Calculate how many lines in the following records hold the word "Require", and report that number without comment.

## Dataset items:
----------

(* ===== verification/IboxTypes.v ===== *)
(** Data the components exchange, and the driver's boundary.

    The records are the Go structs of [iboxapi] and [api/types.go], field for
    field ([Struct_Field]); [Struct_zero] is Go's zero value and [Struct_of]
    the zero value with some fields set (a Go composite literal). A field of
    type [any] or [float64] is a [json] value.

    [ibox] is the interface [iboxapi.Client]; [kube] is what [api/clientgo] asks client-go; [os] is the process
    environment (variables, clock, random numbers, mutexes). [call] is their
    union, the effects of every handler. *)
From S2P Require Import Prelude GoLib.
From stdpp Require Import base strings list gmap.
From Stdlib Require Import ZArith.

Local Open Scope string_scope.
Local Open Scope list_scope.

(** A decoded JSON value. *)
Inductive json :=
| JNull
| JBool (b : bool)
| JNum (literal : string)
| JStr (s : string)
| JArr (l : list json)
| JObj (m : list (string * json)).

Record Metadata := MkMetadata {
  Metadata_Ready : bool;
  Metadata_NumberOfObjects : Z;
  Metadata_PageSize : Z;
  Metadata_PagesTotal : Z;
  Metadata_Page : Z
}.
Definition Metadata_zero : Metadata := {|
  Metadata_Ready := false;
  Metadata_NumberOfObjects := 0%Z;
  Metadata_PageSize := 0%Z;
  Metadata_PagesTotal := 0%Z;
  Metadata_Page := 0%Z
|}.

Record APIError := MkAPIError {
  APIError_Code : string;
  APIError_Message : string;
  APIError_Reasons : list json;
  APIError_Severity : string;
  APIError_IsRemote : bool;
  APIError_Data : json
}.
Definition APIError_zero : APIError := {|
  APIError_Code := "";
  APIError_Message := "";
  APIError_Reasons := [];
  APIError_Severity := "";
  APIError_IsRemote := false;
  APIError_Data := JNull
|}.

----------

## Task output:
3